## TASK PROMPT
Scan the data below for the string "subst". Show every line where it turns up.

═════ ENTRIES SUPPLIED

(* ===== verification/BioList.v ===== *)
(** The list of buffers (kernel/bio.c): [brelse] moves a buffer to the front,
    [bwrite] writes through, [bpin] and [bunpin] count references. *)

From S2P Require Import Prelude Riscv Sync Sleeplock Bio BioSpec.

(** Reading a list whose links changed away from it. *)
Lemma lseg_off nx pv nx' pv' a l z p c (x y : nat) :
  lseg nx pv a l z ->
  (forall j, nx' j = if decide (j = p) then x else nx j) -> p ∉ a :: l ->
  (forall j, pv' j = if decide (j = c) then y else pv j) -> c ∉ l ++ [z] ->
  lseg nx' pv' a l z.
Proof.
  intros H Hn Hp Hv Hc. eapply lseg_ext; [done| |]; intros b Hb.
  - rewrite Hn, decide_False; [done|]. by intros ->.
  - rewrite Hv, decide_False; [done|]. by intros ->.
Qed.

(** Taking [i] out of a circular list. *)
Lemma lseg_unlink nx pv nx' pv' h l1 i l2 :
  lseg nx pv h (l1 ++ i :: l2) h -> NoDup (h :: l1 ++ i :: l2) ->
  (forall j, nx' j = if decide (j = pv i) then nx i else nx j) ->
  (forall j, pv' j = if decide (j = nx i) then pv i else pv j) ->
  lseg nx' pv' h (l1 ++ l2) h.
Proof.
  rewrite lseg_app. intros [H1 H2] Hn Hnx Hpv.
  rewrite NoDup_cons, NoDup_app, NoDup_cons in Hn. destruct Hn as (Hh & N1 & Hd & Hi2 & N2).
  destruct l1 as [|a l1' _] using rev_ind; cbn [lseg app] in H1.
  - destruct H1 as [E1 E2]. destruct l2 as [|c l2]; cbn [lseg app] in *.
    + destruct H2 as [E3 E4]. rewrite Hnx, Hpv, !decide_True by congruence. split; congruence.
    + destruct H2 as (E3 & E4 & H2). rewrite Hnx, Hpv, !decide_True by congruence.
      split; [done|]. split; [done|]. apply NoDup_cons in N2 as [Hc N2].
      eapply lseg_off; [done|exact Hnx| |exact Hpv|]; [rewrite E2; clear -Hh|rewrite E3; clear -Hc Hh]; set_solver.
  - rewrite lseg_app in H1. cbn [lseg] in H1. destruct H1 as (H1 & E1 & E2).
    apply NoDup_app in N1 as (N1 & Hd1 & _). rewrite <- app_assoc. cbn [app]. rewrite lseg_app. split.
    + eapply lseg_off; [done|exact Hnx| |exact Hpv|].
      * rewrite E2. clear -Hd1 Hh. set_solver.
      * destruct l2; cbn [lseg] in H2; [destruct H2 as [-> _]|destruct H2 as (-> & _ & _)]; clear -Hh Hd; set_solver.
    + destruct l2 as [|c l2]; cbn [lseg app] in *.
      * destruct H2 as [E3 E4]. rewrite Hnx, Hpv, !decide_True by congruence. split; congruence.
      * destruct H2 as (E3 & E4 & H2). rewrite Hnx, Hpv, !decide_True by congruence.
        split; [done|]. split; [done|]. apply NoDup_cons in N2 as [Hc N2].
        eapply lseg_off; [done|exact Hnx| |exact Hpv|]; [rewrite E2; clear -Hd|rewrite E3; clear -Hc Hh]; set_solver.
Qed.

(** Putting [i] first. *)
Lemma lseg_front nx pv nx' pv' h l i :
  lseg nx pv h l h -> NoDup (i :: h :: l) ->
  (forall j, nx' j = if decide (j = h) then i else if decide (j = i) then nx h else nx j) ->
  (forall j, pv' j = if decide (j = nx h) then i else if decide (j = i) then h else pv j) ->
  lseg nx' pv' h (i :: l) h.
Proof.
  intros H Hn Hnx Hpv. rewrite !NoDup_cons in Hn. destruct Hn as (Hi & Hh & N). cbn [lseg].
  assert (Hf : nx h <> i) by (destruct l; cbn [lseg] in H; [destruct H as [-> _]|destruct H as (-> & _)]; clear -Hi; set_solver).
  split; [by rewrite Hnx, decide_True|]. split; [rewrite Hpv, decide_False, decide_True by done; done|].
  assert (Hih : i <> h) by (clear -Hi; set_solver). destruct l as [|c l]; cbn [lseg] in *.
  - destruct H as [E1 E2]. split.
    + rewrite Hnx, decide_False, decide_True by done. done.
    + rewrite Hpv, decide_True by done. done.
  - destruct H as (E1 & E2 & H). split; [rewrite Hnx, decide_False, decide_True by done; done|].
    split; [rewrite Hpv, decide_True by done; done|]. apply NoDup_cons in N as [Hc N].
    eapply lseg_ext; [done| |]; intros b Hb.
    + rewrite Hnx, !decide_False; [done|..]; clear -Hb Hi Hh; set_solver.
    + rewrite Hpv, E1, !decide_False; [done|..]; clear -Hb Hi Hh Hc; set_solver.
Qed.

(** ** States that differ in the list links only *)

(** Everything in a buffer but its links. *)
Definition core (x : buf) := (b_valid x, b_dev x, b_blockno x, b_lock x, b_refcnt x, b_data x).

Record same_core (s t : bstate) : Prop := {
  sc_len : length (bufs t) = length (bufs s);
  sc_core : forall j, core (bufs t !!! j) = core (bufs s !!! j);
  sc_disk : disk t = disk s;
  sc_hist : dhist t = dhist s;
  sc_pid : b_pid t = b_pid s;
  sc_held : b_held t = b_held s;
  sc_woken : b_woken t = b_woken s;
}.

Lemma same_core_refl s : same_core s s.
Proof. by split. Qed.

Lemma same_core_trans s t r : same_core s t -> same_core t r -> same_core s r.
Proof. intros [] []. split; congruence || (intros; congruence). Qed.

(** One link assignment. *)
Lemma updb_links s k f :
  (k < length (bufs s))%nat -> (forall x, core (f x) = core x) ->
  exists t, updb k f s = Ret tt t /\ same_core s t /\
    forall j, bufs t !!! j = if decide (j = k) then f (bufs s !!! k) else bufs s !!! j.
Proof.
  intros Hk Hf. eexists. split; [by apply updb_ok|].
  assert (Hat : forall j, bufs (upd k (f (bufs s !!! k)) s) !!! j =
    if decide (j = k) then f (bufs s !!! k) else bufs s !!! j).
  { intros j. destruct (decide (j = k)) as [->|]; [by apply upd_eq|by apply upd_ne]. }
  split; [|done]. split; try done; [apply upd_len|]. intros j. rewrite Hat. case_decide; [subst; apply Hf|done].
Qed.

Lemma same_core_fields s t j :
  same_core s t -> let x := bufs t !!! j in let y := bufs s !!! j in
  b_valid x = b_valid y /\ b_dev x = b_dev y /\ b_blockno x = b_blockno y /\ b_lock x = b_lock y /\
  b_refcnt x = b_refcnt y /\ b_data x = b_data y.
Proof. intros H. pose proof (sc_core _ _ H j) as E. unfold core in E. by simplify_eq/=. Qed.

Lemma is_cached_core s t b i : same_core s t -> is_cached t b i <-> is_cached s b i.
Proof.
  intros H. unfold is_cached, matches. destruct (same_core_fields s t i H) as (_ & -> & -> & _). done.
Qed.

Lemma view_core s t b : same_core s t -> view t b = view s b.
Proof.
  intros H. unfold view. rewrite (sc_disk _ _ H).
  assert (E : list_find (fun i => matches ROOTDEV b (bufs t !!! i) = true) (seq 0 head) =
              list_find (fun i => matches ROOTDEV b (bufs s !!! i) = true) (seq 0 head)).
  { apply list_find_ext. intros i. unfold matches.
    destruct (same_core_fields s t i H) as (_ & -> & -> & _). done. }
  rewrite E. clear E. match goal with |- context [list_find ?P ?l] => destruct (list_find P l) as [[k i]|] end; [|done].
  destruct (same_core_fields s t i H) as (-> & _ & _ & _ & _ & ->). done.
Qed.

Lemma binv_relink s t l l' :
  binv s l -> same_core s t -> lseg (nx t) (pv t) head l' head -> l' ≡ₚ l -> binv t l'.
Proof.
  intros [Hlen Hlist Hperm Hdev Huniq Href Hlock Hclean Hheld] H Hl Hp.
  pose proof (fun j => same_core_fields s t j H) as F. cbv zeta in F. split; try done.
  - by rewrite (sc_len _ _ H).
  - by rewrite Hp.
  - intros i Hi. cbv zeta. destruct (F i) as (-> & -> & _). by apply Hdev.
  - intros i j Hi Hj. destruct (F i) as (_ & -> & -> & _), (F j) as (_ & -> & -> & _). by apply Huniq.
  - intros i Hi. destruct (F i) as (_ & _ & _ & _ & -> & _). by apply Href.
  - intros i Hi. unfold buf_lock. destruct (F i) as (_ & _ & _ & -> & -> & _). by apply Hlock.
  - intros i Hi. cbv zeta. destruct (F i) as (-> & _ & -> & _ & -> & ->). rewrite (sc_disk _ _ H). by apply Hclean.
  - by rewrite (sc_held _ _ H).
Qed.

(** ** Moving a buffer to the front *)

Lemma lseg_next_in nx pv a l z b : lseg nx pv a l z -> b ∈ a :: l -> nx b ∈ l ++ [z].
Proof.
  revert a. induction l as [|c l IH]; intros a; cbn [lseg app].
  - intros [H _] ->%list_elem_of_singleton. rewrite H. by left.
  - intros (H1 & _ & H2) [->|Hb]%elem_of_cons; [rewrite H1; by left|]. right. by eapply IH.
Qed.

Lemma lseg_prev_in nx pv a l z b : lseg nx pv a l z -> b ∈ l ++ [z] -> pv b ∈ a :: l.
Proof.
  intros H Hb. apply lseg_rev in H. rewrite <- elem_of_reverse, reverse_snoc in Hb.
  apply (lseg_next_in _ _ _ _ _ _ H) in Hb. rewrite <- elem_of_reverse, reverse_snoc, reverse_involutive in Hb.
  done.
Qed.

Lemma unlink_ok s i l1 l2 :
  length (bufs s) = S head -> lseg (nx s) (pv s) head (l1 ++ i :: l2) head ->
  NoDup (head :: l1 ++ i :: l2) -> (forall j, j ∈ l1 ++ i :: l2 -> (j < head)%nat) ->
  exists t, (updb (nx s i) (set_prev (pv s i)) ;; updb (pv s i) (set_next (nx s i))) s = Ret tt t /\
    same_core s t /\ lseg (nx t) (pv t) head (l1 ++ l2) head.
Proof.
  intros Hlen Hl Hn Hlt.
  assert (Hb : forall j, j ∈ (l1 ++ i :: l2) ++ [head] -> (j < length (bufs s))%nat).
  { intros j [Hj| ->%list_elem_of_singleton]%elem_of_app; [apply Hlt in Hj|]; lia. }
  assert (Hnx : (nx s i < length (bufs s))%nat) by (apply Hb; eapply lseg_next_in; [done|]; set_solver).
  assert (Hpv : (pv s i < length (bufs s))%nat).
  { apply Hb. assert (Hin : pv s i ∈ head :: l1 ++ i :: l2) by (eapply lseg_prev_in; [done|]; set_solver).
    apply elem_of_cons in Hin. apply elem_of_app. rewrite list_elem_of_singleton. tauto. }
  destruct (updb_links s (nx s i) (set_prev (pv s i)) Hnx) as (s1 & E1 & C1 & A1); [done|].
  destruct (updb_links s1 (pv s i) (set_next (nx s i))) as (s2 & E2 & C2 & A2);
    [by rewrite (sc_len _ _ C1)|done|].
  exists s2. rewrite (bind_ret _ _ _ _ _ E1). split; [done|]. split; [by eapply same_core_trans|].
  eapply lseg_unlink; [exact Hl|exact Hn| |]; intros j.
  - unfold nx at 1. rewrite A2, !A1. unfold nx. repeat case_decide; subst; done.
  - unfold pv at 1. rewrite A2, !A1. unfold pv. repeat case_decide; subst; done.
Qed.

Lemma link_front_ok s i l :
  length (bufs s) = S head -> lseg (nx s) (pv s) head l head -> NoDup (i :: head :: l) ->
  (i < head)%nat -> (forall j, j ∈ l -> (j < head)%nat) ->
  exists t, link_front i s = Ret tt t /\ same_core s t /\ lseg (nx t) (pv t) head (i :: l) head.
Proof.
  intros Hlen Hl Hn Hi Hlt. unfold link_front. mstep. fold (nx s head).
  assert (Hf : (nx s head < length (bufs s))%nat).
  { assert (Hin : nx s head ∈ l ++ [head]) by (eapply lseg_next_in; [done|]; by left).
    apply elem_of_app in Hin as [Hin| ->%list_elem_of_singleton]; [apply Hlt in Hin|]; lia. }
  assert (Hfi : nx s head <> i).
  { intros E. apply NoDup_cons in Hn as [Hn _]. apply Hn. rewrite <- E.
    assert (Hin : nx s head ∈ l ++ [head]) by (eapply lseg_next_in; [done|]; by left). set_solver. }
  destruct (updb_links s i (set_next (nx s head))) as (s1 & E1 & C1 & A1); [lia|done|].
  destruct (updb_links s1 i (set_prev head)) as (s2 & E2 & C2 & A2); [rewrite (sc_len _ _ C1); lia|done|].
  pose proof (same_core_trans _ _ _ C1 C2) as C12.
  destruct (updb_links s2 (nx s head) (set_prev i)) as (s3 & E3 & C3 & A3); [rewrite (sc_len _ _ C12); lia|done|].
  pose proof (same_core_trans _ _ _ C12 C3) as C13.
  destruct (updb_links s3 head (set_next i)) as (s4 & E4 & C4 & A4); [rewrite (sc_len _ _ C13); lia|done|].
  exists s4. rewrite (bind_ret _ _ _ _ _ E1), (bind_ret _ _ _ _ _ E2), (bind_ret _ _ _ _ _ E3).
  split; [done|]. split; [by eapply same_core_trans|]. assert (Hih : i <> head) by lia.
  eapply lseg_front; [exact Hl|exact Hn| |]; intros j.
  - unfold nx at 1. rewrite A4, !A3, !A2, !A1. unfold nx. repeat case_decide; subst; done.
  - unfold pv at 1. rewrite A4, !A3, !A2, !A1. unfold pv. repeat case_decide; subst; done.
Qed.

Section BioList.
Context {WK : Wakeups}.

(** ** brelse *)

(** A buffer as [brelse] leaves it, links aside. *)
Definition released (x : buf) : buf := set_refcnt (b_refcnt x - 1) (set_lock initsleeplock_val x).

(** The state once the lock is released and the reference dropped. *)
Lemma released_inv s l i b :
  binv s l -> owns s i b ->
  (b_refcnt (bufs s !!! i) = 1 -> b_data (bufs s !!! i) = disk_block (disk s) b) ->
  let t := upd i (released (bufs s !!! i)) s in binv t l /\ forall b', view t b' = view s b'.
Proof.
  intros I O Hclean t. pose proof O as [Hi Hd Hb Hv Hl Hr]. pose proof (bi_ref _ _ I i Hi).
  assert (I' : binv t l).
  { apply binv_upd; try done; cbn.
    - by right.
    - rewrite Hb. intros _ j Hj. eapply is_cached_inj; [done|done|by apply owns_cached].
    - lia.
    - intros _ H0. rewrite Hb. apply Hclean. lia. }
  split; [done|]. intros b'. unfold t. rewrite (view_upd s l i _ b' I I' Hi).
  change (matches ROOTDEV b' (released (bufs s !!! i))) with (matches ROOTDEV b' (bufs s !!! i)).
  destruct (matches ROOTDEV b' (bufs s !!! i)) eqn:Hm; [|done].
  rewrite (view_shown s l b' i I) by (by split). done.
Qed.

(** Releasing the sleep lock only records a wakeup besides. *)
Definition woke (c : chan) (s : bstate) : bstate := lput (c :: b_woken s) s.

Lemma binv_woke c s l : binv s l -> binv (woke c s) l.
Proof. intros []. by split. Qed.

(** The lock is free, and the reference count went down modulo [2 ^ 32]. *)
Definition dropped (x : buf) : buf := set_refcnt (u32 (b_refcnt x - 1)) (set_lock initsleeplock_val x).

══════════

## THE ANSWER
  split; [|done]. split; try done; [apply upd_len|]. intros j. rewrite Hat. case_decide; [subst; apply Hf|done].
  - unfold nx at 1. rewrite A2, !A1. unfold nx. repeat case_decide; subst; done.
  - unfold pv at 1. rewrite A2, !A1. unfold pv. repeat case_decide; subst; done.
  - unfold nx at 1. rewrite A4, !A3, !A2, !A1. unfold nx. repeat case_decide; subst; done.
  - unfold pv at 1. rewrite A4, !A3, !A2, !A1. unfold pv. repeat case_decide; subst; done.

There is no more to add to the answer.